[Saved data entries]
◇ ◇ ◇ ◇ ◇
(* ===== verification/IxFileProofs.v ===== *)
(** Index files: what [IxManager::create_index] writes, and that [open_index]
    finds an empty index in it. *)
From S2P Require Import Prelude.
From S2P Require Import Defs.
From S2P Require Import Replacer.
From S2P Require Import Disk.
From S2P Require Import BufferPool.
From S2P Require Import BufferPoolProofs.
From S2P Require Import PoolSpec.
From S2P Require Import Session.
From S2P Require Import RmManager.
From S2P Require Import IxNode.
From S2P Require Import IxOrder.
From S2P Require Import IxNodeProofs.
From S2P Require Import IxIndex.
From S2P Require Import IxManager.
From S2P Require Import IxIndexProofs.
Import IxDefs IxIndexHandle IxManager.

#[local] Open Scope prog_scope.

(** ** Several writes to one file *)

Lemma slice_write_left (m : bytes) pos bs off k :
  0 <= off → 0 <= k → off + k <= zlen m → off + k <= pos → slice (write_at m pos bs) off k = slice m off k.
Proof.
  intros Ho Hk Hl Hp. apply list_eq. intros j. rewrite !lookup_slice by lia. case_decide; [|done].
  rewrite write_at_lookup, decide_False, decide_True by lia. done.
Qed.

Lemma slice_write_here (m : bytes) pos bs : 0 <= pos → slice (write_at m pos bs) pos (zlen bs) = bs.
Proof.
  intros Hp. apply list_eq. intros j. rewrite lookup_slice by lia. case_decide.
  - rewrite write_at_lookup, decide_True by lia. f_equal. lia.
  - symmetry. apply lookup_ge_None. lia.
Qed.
◇ ◇ ◇ ◇ ◇
__Instructions for the task__. Provide all the records again, word for word.

__Final answer__.
(* ===== verification/IxFileProofs.v ===== *)
(** Index files: what [IxManager::create_index] writes, and that [open_index]
    finds an empty index in it. *)
From S2P Require Import Prelude.
From S2P Require Import Defs.
From S2P Require Import Replacer.
From S2P Require Import Disk.
From S2P Require Import BufferPool.
From S2P Require Import BufferPoolProofs.
From S2P Require Import PoolSpec.
From S2P Require Import Session.
From S2P Require Import RmManager.
From S2P Require Import IxNode.
From S2P Require Import IxOrder.
From S2P Require Import IxNodeProofs.
From S2P Require Import IxIndex.
From S2P Require Import IxManager.
From S2P Require Import IxIndexProofs.
Import IxDefs IxIndexHandle IxManager.

#[local] Open Scope prog_scope.

(** ** Several writes to one file *)

Lemma slice_write_left (m : bytes) pos bs off k :
  0 <= off → 0 <= k → off + k <= zlen m → off + k <= pos → slice (write_at m pos bs) off k = slice m off k.
Proof.
  intros Ho Hk Hl Hp. apply list_eq. intros j. rewrite !lookup_slice by lia. case_decide; [|done].
  rewrite write_at_lookup, decide_False, decide_True by lia. done.
Qed.

Lemma slice_write_here (m : bytes) pos bs : 0 <= pos → slice (write_at m pos bs) pos (zlen bs) = bs.
Proof.
  intros Hp. apply list_eq. intros j. rewrite lookup_slice by lia. case_decide.
  - rewrite write_at_lookup, decide_True by lia. f_equal. lia.
  - symmetry. apply lookup_ge_None. lia.
Qed.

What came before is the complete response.